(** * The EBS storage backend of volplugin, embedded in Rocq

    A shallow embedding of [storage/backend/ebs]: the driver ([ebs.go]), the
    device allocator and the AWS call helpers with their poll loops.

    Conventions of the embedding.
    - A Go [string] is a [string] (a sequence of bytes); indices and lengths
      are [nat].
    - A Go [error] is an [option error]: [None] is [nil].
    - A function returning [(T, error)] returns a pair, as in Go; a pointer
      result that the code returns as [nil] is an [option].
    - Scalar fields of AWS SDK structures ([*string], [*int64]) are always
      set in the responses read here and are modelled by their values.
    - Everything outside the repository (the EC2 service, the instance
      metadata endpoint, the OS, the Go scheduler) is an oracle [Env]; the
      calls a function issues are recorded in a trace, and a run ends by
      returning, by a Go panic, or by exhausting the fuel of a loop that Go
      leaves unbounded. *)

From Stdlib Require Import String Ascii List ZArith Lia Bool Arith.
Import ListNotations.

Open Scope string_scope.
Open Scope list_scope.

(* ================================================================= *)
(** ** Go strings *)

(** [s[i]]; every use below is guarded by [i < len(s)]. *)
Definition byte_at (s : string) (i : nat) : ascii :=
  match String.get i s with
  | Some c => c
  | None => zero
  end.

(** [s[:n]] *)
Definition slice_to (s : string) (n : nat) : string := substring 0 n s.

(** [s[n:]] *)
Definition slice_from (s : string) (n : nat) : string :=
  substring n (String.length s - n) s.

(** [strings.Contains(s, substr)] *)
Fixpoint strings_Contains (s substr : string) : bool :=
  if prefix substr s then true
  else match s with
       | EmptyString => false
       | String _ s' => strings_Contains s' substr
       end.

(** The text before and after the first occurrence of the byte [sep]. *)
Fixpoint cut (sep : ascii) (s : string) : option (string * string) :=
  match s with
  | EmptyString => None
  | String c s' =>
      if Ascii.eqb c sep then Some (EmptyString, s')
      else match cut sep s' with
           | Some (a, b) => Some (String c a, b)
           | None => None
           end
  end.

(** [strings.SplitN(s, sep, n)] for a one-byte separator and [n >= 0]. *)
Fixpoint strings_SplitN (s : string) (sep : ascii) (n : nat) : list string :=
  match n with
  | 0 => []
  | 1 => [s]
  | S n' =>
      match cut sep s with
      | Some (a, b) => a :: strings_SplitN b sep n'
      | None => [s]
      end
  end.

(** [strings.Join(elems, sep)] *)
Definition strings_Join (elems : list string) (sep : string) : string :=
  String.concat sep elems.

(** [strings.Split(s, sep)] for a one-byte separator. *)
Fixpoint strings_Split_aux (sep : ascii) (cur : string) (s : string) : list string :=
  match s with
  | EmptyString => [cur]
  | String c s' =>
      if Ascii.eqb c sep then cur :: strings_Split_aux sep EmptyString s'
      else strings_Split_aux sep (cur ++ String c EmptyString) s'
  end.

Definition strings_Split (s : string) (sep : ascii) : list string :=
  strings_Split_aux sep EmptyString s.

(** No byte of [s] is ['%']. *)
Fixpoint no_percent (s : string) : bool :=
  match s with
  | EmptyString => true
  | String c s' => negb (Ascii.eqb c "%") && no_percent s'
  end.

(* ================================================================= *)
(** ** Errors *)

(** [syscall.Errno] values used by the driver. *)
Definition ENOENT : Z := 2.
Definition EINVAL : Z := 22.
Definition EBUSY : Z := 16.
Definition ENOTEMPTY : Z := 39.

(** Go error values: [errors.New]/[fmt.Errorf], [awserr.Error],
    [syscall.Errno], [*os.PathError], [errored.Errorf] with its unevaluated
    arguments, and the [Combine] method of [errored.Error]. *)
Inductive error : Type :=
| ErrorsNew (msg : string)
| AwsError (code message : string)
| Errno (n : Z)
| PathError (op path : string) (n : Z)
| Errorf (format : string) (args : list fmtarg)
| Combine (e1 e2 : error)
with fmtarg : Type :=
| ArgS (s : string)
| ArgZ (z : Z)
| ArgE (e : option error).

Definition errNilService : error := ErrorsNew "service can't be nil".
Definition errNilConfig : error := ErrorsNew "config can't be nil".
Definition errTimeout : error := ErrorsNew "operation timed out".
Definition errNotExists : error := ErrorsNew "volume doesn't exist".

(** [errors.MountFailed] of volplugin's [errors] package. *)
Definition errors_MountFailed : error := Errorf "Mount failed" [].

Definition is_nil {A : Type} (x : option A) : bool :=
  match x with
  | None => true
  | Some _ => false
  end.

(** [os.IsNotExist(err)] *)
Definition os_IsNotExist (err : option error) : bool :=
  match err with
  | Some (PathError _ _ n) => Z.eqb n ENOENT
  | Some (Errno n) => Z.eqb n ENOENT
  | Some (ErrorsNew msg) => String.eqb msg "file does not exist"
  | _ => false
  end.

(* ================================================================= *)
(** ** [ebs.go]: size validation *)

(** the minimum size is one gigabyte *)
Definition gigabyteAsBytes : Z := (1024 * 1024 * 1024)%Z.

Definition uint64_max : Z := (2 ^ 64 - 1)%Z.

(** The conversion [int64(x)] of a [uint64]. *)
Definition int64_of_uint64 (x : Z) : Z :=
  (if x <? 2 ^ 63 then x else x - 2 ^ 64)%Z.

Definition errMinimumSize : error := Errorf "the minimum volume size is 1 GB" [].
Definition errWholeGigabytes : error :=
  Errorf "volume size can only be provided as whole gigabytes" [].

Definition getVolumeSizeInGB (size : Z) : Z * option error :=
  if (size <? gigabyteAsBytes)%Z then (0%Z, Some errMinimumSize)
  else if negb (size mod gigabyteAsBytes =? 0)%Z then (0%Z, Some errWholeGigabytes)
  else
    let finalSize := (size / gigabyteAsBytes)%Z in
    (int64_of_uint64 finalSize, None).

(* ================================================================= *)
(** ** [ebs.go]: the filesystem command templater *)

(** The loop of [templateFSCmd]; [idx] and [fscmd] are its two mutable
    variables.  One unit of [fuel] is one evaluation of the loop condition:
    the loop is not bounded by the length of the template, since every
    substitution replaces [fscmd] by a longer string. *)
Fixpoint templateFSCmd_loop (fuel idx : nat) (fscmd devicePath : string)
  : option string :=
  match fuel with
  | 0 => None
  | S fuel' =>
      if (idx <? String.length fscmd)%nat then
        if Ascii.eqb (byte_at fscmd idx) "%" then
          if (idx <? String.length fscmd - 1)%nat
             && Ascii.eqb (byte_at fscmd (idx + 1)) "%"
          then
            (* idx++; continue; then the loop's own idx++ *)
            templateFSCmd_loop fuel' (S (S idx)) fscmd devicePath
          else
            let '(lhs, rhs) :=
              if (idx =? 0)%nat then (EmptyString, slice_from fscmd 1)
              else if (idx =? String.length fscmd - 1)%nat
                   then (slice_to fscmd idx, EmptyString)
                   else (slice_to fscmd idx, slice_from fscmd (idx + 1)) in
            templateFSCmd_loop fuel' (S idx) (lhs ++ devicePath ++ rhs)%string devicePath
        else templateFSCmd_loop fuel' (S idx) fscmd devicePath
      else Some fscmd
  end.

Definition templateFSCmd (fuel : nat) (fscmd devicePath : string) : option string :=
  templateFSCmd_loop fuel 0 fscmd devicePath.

▬▬▬

▶ _What the task requires_
From the line containing "if Ascii.eqb (byte_at" to the final line of the entries, print every line exactly and nothing else.

▶ _Answer to the problem_
        if Ascii.eqb (byte_at fscmd idx) "%" then
          if (idx <? String.length fscmd - 1)%nat
             && Ascii.eqb (byte_at fscmd (idx + 1)) "%"
          then
            (* idx++; continue; then the loop's own idx++ *)
            templateFSCmd_loop fuel' (S (S idx)) fscmd devicePath
          else
            let '(lhs, rhs) :=
              if (idx =? 0)%nat then (EmptyString, slice_from fscmd 1)
              else if (idx =? String.length fscmd - 1)%nat
                   then (slice_to fscmd idx, EmptyString)
                   else (slice_to fscmd idx, slice_from fscmd (idx + 1)) in
            templateFSCmd_loop fuel' (S idx) (lhs ++ devicePath ++ rhs)%string devicePath
        else templateFSCmd_loop fuel' (S idx) fscmd devicePath
      else Some fscmd
  end.

Definition templateFSCmd (fuel : nat) (fscmd devicePath : string) : option string :=
  templateFSCmd_loop fuel 0 fscmd devicePath.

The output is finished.